Keluhan melena tidak didahului oleh nyeri dan tenesmus didaerah abdomen. Keluhan juga tidak disertai nyeri didaerah epigastrium yang berhubungan dengan makanan yang timbul beberapa saat atau beberapa jam setelah makan. Keluhan melena tidak didahului nyeri dan perih pada epigastrium yang timbul pada waktu lapar atau nyeri epigastrium pada saat tengah malam yang menyebabkan penderita terbangun. Keluhan tidak didahului vomitus yang hebat. Keluhan juga tidak disertai penurunan berat badan yang drastis dalam 6 bulan terakhir. Riwayat minum obat yang mengandung Fe (-). Riwayat minum obat anti rematik dan analgetik dalam jangka waktu lama (-). Karena keluhan tersebut penderita berobat ke UGD RS Dustira dan disarankan untuk dirawat.

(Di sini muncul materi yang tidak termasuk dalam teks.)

Lemma rename_effect_exact op on np nn : str_typed nn ->
  exact_for (rename m op on np nn) (fun r => rename_effect op on np nn m r.2).
Proof using Hm.
  intros Hnn. pose proof facts_tree as Htree. destruct Hm as [Ha Hty Hids Hval Hsl Hs]. apply exact_for_intro.
  - unfold rename. apply obind_no_panic; [unfold validate_directory_parent; no_panic|]. intros ? _.
    apply obind_no_panic; [unfold validate_directory_parent; no_panic|]. intros ? (i & Hi & <- & _)%validate_directory_parent_Ok.
    rewrite Forall_forall in Hty. pose proof (rename_edit_no_panic inodes entries op on (id i) nn facts_typed
      (proj1 (Hty i Hi)) Hnn) as Hnp. apply obind_no_panic; [done|]. by intros [] _.
  - intros [u m'] H. unfold rename in H. apply obind_Ok in H as (? & Hop%validate_directory_parent_Ok & H).
    apply obind_Ok in H as (? & Hnp%validate_directory_parent_Ok & H). split; [done|]. split; [done|].
    apply obind_Ok in H as ([es|] & He & H); simplify_eq.
    + apply (rename_edit_Some inodes entries Hids Htree op on np nn Hnn facts_id Hnp) in He
        as (i & e & ? & ? & ? & ? & ? & ? & ->). exists i, e. split_and!; try done. by right.
    + apply rename_edit_None in He as (? & i & e & ? & ? & ? & ?). exists i, e. split_and!; try done. by left.
  - intros r (Hop & Hnp & i & e & (Hi & Hp & Hn) & Hroot & Hcase). cbn [fst snd] in *. unfold rename.
    rewrite !validate_directory_parent_of by done. cbn [obind]. destruct Hcase as [[Hsame _]|(Hne & Hmv & _)].
    + by erewrite rename_edit_same by eassumption.
    + pose proof facts_id. by erewrite rename_edit_found by eassumption.
Qed.
(** An entry with the name of one entry and the target of another. *)
Lemma retarget_valid e1 e2 : e1 ∈ entries -> e2 ∈ entries ->
  entry_valid (mkPersistedDirectoryEntry (parent e1) (target e2) (name e1)).
Proof using Hm.
  pose proof (mf_entries _ Hm) as Hv. rewrite Forall_forall in Hv. intros H1%Hv H2%Hv.
  destruct H1 as ((? & ? & ? & ?) & ? & ? & ?), H2 as ((? & ? & ? & ?) & ? & ? & ?). by split_and!.
Qed.
Lemma encode_run e : entry_valid e -> exists bs, encode_directory_entry e = Ok bs.
Proof using.
  intros Hv. pose proof (encode_directory_entry_spec e (proj1 Hv)) as Hs. destruct (encode_directory_entry e) as [bs| |]; [by exists bs|done..].
Qed.

Lemma validate_file_run t label : inode_of_kind inodes t File -> validate_regular_file_target inodes t label = Ok tt.
Proof using Hm. intros Ht. unfold validate_regular_file_target. by rewrite (find_kind_run inodes (mf_ids _ Hm)) by done. Qed.

Lemma exchange_exact p1 n1 p2 n2 : str_typed n1 -> str_typed n2 ->
  exact_for (exchange m p1 n1 p2 n2) (fun r => exchange_effect p1 n1 p2 n2 m r.2).
Proof using Hm.
  intros Ht1 Ht2. pose proof (mf_ids _ Hm) as Hids. pose proof (mf_slots _ Hm) as Hsl.
  assert (Hsame : (p1 =? p2) && bool_decide (n1 = n2) = bool_decide ((p1, n1) = (p2, n2))).
  { apply eq_true_iff_eq. rewrite andb_true_iff, Z.eqb_eq, !bool_decide_eq_true. naive_solver. }
  apply exact_for_intro; unfold exchange.
  - apply obind_no_panic; [unfold validate_directory_parent; no_panic|]. intros ? Hp1%validate_directory_parent_Ok.
    apply obind_no_panic; [unfold validate_directory_parent; no_panic|]. intros ? Hp2%validate_directory_parent_Ok.
    case_match; [done|]. apply obind_no_panic; [|by intros []].
    apply exchange_edit_no_panic; [apply facts_typed|by eapply facts_id..|done|done].
  - intros [u m'] H. apply obind_Ok in H as (? & Hp1%validate_directory_parent_Ok & H).
    apply obind_Ok in H as (? & Hp2%validate_directory_parent_Ok & H). split; [done|]. split; [done|].
    rewrite Hsame in H. case_bool_decide as Heq; [left; by simplify_eq|right]. split; [done|].
    apply obind_Ok in H as ([es|] & He & H); simplify_eq.
    + apply exchange_edit_Ok in He as (i & j & e1 & e2 & Hij & He1 & He2 & Hpe1 & Hne1 & Hpe2 & Hne2 & Hf1 & Hf2 & ->).
      * by exists i, j, e1, e2.
      * intros [-> ->]. done.
    + apply exchange_edit_None in He as (i & j & e1 & e2 & He1 & He2 & Hpe1 & Hne1 & Hpe2 & Hne2 & Hf & Ht).
      exists i, j, e1, e2. split_and!; try done; [cbn; by rewrite <- Ht|]. cbn [fst snd]. subst p1 n1 p2 n2.
      rewrite (list_insert_id entries i) by (rewrite <- Ht; by destruct e1).
      rewrite (list_insert_id entries j) by (rewrite Ht; by destruct e2). done.
  - intros r (Hp1 & Hp2 & Hcase). rewrite !validate_directory_parent_of by done. cbn [obind]. rewrite Hsame.
    destruct Hcase as [[Heq _]|(Hne & i & j & e1 & e2 & Hs1 & Hs2 & Hf1 & Hf2 & _)]; [by rewrite bool_decide_eq_true_2|].
    rewrite bool_decide_eq_false_2 by done. unfold exchange_edit. cbn [fst snd] in *.
    rewrite (position_slot entries Hsl p1 n1 i e1), (position_slot entries Hsl p2 n2 j e2) by done. cbn [ok_or obind].
    rewrite (index_slot entries p1 n1 i e1), (index_slot entries p2 n2 j e2) by done. cbn [obind].
    rewrite !validate_file_run by done. cbn [obind]. case_match; [done|].
    pose proof (slot_in _ _ _ _ Hs1) as Hin1. pose proof (slot_in _ _ _ _ Hs2) as Hin2.
    pose proof (slot_bound _ _ _ _ _ Hs1). pose proof (slot_bound _ _ _ _ _ Hs2).
    destruct Hs1 as (_ & <- & <-), Hs2 as (_ & <- & <-).
    destruct (encode_run _ (retarget_valid e1 e2 Hin1 Hin2)) as [bs1 ->].
    destruct (encode_run _ (retarget_valid e2 e1 Hin2 Hin1)) as [bs2 ->]. cbn [obind].
    rewrite set_at_Ok by done. cbn [obind]. by rewrite set_at_Ok by (by rewrite zlen_insert).
Qed.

Satu tahun yang lalu penderita mengeluh asites . Keluhan diikuti oedem pada kedua tungkai. Karena keluhannya penderita berobat ke poli interna RS Dustira dan disarankan untuk dirawat, namun penderita menolak perawatan. Satu bulan kemudian penderita datang kembali ke rumah sakit Dustira dengan keluhan hematemesis dan melena sehingga penderita dirawat. Penderita telah dirawat 2 kali karena keluhan tersebut dengan diagnosa ruptur varises oesofagus. Penderita mendapat pengobatan yang penderita tidak ingat namanya dan mendapat tranfusi yang penderita lupa berapa banyaknya. Setelah perawatan, penderita pulang dengan perbaikan.
Riwayat pernah menderita hepatitis dan buang air kecil berwarna seperti air teh pekat tidak diketahui. Riwayat dicabut gigi, menggunakan suntikan secara bergantian tidak ada.
Riwayat sering minum minuman beralkohol sebelumnya tidak ada.
Riwayat minum obat-obatan untuk penyakit paru-paru dalam jangka waktu lama tidak ada.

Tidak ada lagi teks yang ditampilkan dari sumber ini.